(Stored data entries)

---------------

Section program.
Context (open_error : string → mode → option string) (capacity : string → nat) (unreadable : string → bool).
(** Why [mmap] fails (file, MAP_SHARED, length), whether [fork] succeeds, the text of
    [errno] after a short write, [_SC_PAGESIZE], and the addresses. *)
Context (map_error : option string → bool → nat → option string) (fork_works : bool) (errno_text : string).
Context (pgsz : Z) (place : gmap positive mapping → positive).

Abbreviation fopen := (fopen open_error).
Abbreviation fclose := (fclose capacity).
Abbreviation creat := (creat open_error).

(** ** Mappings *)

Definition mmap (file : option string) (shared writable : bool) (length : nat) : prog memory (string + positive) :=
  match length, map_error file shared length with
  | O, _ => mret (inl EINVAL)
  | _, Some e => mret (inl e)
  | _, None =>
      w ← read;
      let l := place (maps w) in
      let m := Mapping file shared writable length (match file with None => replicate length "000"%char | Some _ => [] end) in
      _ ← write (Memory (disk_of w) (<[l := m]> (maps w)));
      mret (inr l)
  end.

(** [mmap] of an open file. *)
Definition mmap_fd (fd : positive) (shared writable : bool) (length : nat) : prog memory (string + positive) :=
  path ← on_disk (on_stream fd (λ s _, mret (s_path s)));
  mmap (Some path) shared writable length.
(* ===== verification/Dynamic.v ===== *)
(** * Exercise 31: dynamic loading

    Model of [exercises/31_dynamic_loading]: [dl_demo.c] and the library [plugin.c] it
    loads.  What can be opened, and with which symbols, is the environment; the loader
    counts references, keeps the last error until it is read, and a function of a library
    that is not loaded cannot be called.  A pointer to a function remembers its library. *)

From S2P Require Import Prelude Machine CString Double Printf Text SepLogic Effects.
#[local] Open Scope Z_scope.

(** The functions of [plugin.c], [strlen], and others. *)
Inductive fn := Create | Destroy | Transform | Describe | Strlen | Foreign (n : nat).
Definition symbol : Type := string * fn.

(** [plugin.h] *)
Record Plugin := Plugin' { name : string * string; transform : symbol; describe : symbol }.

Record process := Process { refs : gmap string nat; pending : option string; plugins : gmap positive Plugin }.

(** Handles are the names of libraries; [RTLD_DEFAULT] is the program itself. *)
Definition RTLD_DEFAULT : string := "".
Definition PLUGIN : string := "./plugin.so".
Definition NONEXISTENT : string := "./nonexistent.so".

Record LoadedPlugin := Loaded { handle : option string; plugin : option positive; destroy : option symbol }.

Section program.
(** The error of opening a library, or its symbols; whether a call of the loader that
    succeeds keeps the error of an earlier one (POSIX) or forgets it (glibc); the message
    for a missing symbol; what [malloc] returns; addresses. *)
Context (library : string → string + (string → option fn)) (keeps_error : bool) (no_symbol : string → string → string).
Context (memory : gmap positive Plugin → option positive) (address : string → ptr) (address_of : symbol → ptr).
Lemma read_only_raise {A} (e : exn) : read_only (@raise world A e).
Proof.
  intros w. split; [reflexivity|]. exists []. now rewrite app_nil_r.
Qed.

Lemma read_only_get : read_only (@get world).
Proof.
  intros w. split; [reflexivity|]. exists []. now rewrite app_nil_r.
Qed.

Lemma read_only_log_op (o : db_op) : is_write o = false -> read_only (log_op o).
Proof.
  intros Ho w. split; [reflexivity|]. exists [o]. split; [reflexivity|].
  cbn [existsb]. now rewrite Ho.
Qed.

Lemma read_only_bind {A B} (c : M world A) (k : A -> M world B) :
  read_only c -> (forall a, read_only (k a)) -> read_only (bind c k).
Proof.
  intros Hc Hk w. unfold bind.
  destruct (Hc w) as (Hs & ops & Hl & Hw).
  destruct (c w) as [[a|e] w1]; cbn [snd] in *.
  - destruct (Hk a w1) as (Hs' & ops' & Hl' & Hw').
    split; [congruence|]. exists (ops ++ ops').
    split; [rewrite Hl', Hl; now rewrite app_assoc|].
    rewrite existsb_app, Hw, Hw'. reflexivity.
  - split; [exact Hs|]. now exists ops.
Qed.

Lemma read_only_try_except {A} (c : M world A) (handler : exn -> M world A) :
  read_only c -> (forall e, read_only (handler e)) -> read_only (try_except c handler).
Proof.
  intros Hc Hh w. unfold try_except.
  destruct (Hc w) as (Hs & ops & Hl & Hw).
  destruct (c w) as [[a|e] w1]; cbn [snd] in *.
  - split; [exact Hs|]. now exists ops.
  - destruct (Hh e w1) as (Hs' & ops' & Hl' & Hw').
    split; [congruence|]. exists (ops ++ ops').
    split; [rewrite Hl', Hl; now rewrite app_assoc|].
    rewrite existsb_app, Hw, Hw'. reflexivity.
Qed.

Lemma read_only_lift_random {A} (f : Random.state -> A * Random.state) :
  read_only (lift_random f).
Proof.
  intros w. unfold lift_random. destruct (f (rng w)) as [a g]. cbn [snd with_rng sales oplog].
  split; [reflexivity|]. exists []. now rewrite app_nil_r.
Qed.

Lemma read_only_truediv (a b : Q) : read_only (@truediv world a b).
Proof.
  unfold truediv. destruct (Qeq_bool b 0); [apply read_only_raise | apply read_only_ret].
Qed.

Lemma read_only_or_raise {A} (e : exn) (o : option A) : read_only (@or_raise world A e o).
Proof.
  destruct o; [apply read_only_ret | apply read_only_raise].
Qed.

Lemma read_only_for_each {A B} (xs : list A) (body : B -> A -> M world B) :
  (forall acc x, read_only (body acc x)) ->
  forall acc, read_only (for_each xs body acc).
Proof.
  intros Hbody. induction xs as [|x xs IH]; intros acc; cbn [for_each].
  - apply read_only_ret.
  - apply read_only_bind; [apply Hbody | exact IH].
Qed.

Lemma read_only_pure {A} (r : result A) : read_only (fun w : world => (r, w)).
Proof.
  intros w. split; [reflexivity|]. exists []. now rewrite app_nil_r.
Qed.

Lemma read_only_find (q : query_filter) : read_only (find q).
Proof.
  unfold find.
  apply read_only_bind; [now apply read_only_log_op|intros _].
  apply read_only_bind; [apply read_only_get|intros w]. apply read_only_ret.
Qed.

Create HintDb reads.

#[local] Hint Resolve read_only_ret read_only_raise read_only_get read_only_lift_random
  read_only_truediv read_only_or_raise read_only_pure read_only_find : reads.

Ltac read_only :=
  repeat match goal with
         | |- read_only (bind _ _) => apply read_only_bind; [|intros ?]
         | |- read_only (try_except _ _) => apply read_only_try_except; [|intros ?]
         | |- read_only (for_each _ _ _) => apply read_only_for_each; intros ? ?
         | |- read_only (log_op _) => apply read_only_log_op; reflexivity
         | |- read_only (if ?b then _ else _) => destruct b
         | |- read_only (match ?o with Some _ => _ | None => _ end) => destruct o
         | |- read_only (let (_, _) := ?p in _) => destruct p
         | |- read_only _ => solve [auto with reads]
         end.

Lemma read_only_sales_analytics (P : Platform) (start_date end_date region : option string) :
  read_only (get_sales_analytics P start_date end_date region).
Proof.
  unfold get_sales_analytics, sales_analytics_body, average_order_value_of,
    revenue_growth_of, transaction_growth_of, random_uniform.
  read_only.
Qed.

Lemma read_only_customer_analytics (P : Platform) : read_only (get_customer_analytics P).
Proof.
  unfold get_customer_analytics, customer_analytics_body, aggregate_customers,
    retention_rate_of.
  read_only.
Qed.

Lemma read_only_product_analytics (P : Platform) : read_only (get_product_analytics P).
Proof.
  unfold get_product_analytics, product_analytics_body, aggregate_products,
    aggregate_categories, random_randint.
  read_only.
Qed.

---------------

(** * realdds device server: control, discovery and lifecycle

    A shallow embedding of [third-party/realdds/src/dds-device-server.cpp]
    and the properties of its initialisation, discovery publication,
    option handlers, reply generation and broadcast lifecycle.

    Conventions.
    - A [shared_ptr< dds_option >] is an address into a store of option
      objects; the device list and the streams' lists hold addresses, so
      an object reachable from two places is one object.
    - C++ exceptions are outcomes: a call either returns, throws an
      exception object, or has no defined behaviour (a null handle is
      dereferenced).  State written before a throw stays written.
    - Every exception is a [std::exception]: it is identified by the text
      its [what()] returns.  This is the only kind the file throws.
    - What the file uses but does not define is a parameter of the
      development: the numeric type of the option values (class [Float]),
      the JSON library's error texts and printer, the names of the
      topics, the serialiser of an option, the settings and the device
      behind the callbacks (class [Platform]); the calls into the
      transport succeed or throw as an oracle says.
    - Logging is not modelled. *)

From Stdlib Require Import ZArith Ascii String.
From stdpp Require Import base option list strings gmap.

---------------

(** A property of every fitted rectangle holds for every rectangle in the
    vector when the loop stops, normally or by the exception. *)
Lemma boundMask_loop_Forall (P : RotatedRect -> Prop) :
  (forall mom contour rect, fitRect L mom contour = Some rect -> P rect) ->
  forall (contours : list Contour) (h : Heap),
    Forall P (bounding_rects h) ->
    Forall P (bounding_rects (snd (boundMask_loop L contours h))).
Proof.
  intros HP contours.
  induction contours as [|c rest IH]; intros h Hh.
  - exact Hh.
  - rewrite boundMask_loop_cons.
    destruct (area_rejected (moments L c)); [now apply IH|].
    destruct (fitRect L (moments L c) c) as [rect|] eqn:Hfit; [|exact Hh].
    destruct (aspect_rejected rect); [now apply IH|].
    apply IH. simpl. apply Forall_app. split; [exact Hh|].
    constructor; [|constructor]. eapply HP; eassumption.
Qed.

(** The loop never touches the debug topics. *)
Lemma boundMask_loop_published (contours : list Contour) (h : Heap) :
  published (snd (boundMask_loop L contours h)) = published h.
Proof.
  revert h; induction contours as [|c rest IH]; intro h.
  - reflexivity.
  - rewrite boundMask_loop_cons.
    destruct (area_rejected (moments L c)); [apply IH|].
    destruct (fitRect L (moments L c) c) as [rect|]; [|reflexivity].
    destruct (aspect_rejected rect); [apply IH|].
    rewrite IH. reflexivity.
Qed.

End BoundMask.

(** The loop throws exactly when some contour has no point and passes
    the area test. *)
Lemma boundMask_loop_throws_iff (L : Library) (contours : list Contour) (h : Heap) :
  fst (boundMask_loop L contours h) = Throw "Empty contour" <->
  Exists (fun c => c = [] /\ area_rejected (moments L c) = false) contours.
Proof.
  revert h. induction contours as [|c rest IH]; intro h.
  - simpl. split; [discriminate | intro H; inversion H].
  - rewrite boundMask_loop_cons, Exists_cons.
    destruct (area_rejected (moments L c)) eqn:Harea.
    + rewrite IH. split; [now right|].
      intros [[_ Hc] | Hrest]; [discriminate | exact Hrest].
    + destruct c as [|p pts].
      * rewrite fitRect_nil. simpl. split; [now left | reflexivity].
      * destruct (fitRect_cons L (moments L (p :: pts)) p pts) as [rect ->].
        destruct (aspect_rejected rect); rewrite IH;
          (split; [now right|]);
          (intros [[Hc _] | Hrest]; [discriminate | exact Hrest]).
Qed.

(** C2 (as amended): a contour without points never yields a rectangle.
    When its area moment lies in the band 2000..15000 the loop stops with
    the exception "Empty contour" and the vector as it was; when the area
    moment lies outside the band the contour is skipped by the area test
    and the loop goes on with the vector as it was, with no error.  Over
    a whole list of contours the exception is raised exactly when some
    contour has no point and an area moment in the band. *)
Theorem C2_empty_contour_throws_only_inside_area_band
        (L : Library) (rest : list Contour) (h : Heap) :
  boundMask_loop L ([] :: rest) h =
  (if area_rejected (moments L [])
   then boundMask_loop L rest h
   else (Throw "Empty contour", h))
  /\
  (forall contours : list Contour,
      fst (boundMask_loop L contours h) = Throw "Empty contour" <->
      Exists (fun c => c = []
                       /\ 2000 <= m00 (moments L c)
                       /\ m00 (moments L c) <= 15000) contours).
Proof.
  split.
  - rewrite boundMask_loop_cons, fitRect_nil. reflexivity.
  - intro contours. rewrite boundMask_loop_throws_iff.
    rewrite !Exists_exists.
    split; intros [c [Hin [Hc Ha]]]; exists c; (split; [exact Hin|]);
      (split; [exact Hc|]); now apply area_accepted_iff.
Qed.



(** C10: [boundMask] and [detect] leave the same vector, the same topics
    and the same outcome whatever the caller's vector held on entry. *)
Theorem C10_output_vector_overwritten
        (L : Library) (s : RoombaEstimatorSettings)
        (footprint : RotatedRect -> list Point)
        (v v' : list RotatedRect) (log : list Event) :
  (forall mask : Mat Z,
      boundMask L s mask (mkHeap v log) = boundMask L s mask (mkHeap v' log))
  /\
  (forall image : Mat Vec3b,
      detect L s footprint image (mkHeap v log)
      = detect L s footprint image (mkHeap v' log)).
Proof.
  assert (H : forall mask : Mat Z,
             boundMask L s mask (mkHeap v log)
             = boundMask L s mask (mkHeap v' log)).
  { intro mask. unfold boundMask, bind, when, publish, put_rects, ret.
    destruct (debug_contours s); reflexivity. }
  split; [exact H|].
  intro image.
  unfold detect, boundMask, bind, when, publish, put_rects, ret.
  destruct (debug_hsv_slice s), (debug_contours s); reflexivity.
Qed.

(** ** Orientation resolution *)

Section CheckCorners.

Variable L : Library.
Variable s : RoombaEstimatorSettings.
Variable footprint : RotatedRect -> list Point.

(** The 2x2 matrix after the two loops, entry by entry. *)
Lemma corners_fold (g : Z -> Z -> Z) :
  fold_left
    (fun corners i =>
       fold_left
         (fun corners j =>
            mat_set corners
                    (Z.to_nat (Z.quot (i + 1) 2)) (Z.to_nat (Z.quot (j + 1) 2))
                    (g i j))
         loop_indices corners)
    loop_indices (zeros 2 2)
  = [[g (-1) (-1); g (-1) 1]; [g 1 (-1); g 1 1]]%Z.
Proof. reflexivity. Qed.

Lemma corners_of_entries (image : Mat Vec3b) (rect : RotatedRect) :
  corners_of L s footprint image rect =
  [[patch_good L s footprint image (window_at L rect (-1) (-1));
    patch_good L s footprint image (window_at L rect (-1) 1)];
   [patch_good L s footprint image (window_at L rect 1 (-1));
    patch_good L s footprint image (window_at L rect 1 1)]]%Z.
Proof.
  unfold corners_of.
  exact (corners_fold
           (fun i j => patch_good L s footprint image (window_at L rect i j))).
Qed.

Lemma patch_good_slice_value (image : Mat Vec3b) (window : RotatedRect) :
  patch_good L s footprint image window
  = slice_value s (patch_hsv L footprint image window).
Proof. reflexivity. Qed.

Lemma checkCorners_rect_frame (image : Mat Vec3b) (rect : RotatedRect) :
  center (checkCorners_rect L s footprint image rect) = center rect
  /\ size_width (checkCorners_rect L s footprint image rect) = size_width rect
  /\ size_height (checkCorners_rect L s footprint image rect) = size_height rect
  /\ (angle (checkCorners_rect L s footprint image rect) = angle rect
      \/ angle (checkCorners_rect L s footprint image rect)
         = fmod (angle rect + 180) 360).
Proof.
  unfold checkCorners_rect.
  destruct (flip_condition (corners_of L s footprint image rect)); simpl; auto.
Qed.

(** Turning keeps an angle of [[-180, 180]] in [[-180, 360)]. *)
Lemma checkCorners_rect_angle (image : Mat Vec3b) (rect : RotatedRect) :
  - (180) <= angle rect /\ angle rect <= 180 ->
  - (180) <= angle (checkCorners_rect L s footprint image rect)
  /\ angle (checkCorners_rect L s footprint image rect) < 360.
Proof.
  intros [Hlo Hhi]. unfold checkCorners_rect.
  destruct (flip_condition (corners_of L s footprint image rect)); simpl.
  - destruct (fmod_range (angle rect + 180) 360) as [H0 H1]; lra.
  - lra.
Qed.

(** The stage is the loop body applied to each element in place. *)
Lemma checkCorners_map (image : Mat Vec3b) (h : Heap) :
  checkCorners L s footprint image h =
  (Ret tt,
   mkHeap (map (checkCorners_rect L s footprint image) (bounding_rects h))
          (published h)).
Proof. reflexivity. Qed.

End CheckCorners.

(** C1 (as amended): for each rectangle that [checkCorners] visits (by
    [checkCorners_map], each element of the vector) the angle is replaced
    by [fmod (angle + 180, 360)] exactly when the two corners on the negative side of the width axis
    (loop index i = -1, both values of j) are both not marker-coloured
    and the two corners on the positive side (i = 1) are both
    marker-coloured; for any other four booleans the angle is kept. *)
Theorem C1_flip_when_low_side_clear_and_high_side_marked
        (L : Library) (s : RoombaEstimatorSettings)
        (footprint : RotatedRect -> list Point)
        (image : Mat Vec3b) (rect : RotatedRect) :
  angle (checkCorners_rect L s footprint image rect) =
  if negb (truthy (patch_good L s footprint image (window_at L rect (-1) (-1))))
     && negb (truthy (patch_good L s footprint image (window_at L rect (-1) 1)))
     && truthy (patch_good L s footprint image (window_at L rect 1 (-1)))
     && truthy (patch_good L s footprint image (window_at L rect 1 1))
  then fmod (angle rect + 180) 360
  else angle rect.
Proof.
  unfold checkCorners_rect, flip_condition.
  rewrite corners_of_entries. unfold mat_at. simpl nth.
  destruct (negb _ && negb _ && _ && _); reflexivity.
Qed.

---------------

Task brief —
How many lines in the records above contain the word "Hrest"? Answer with the number only.

Answer space —
2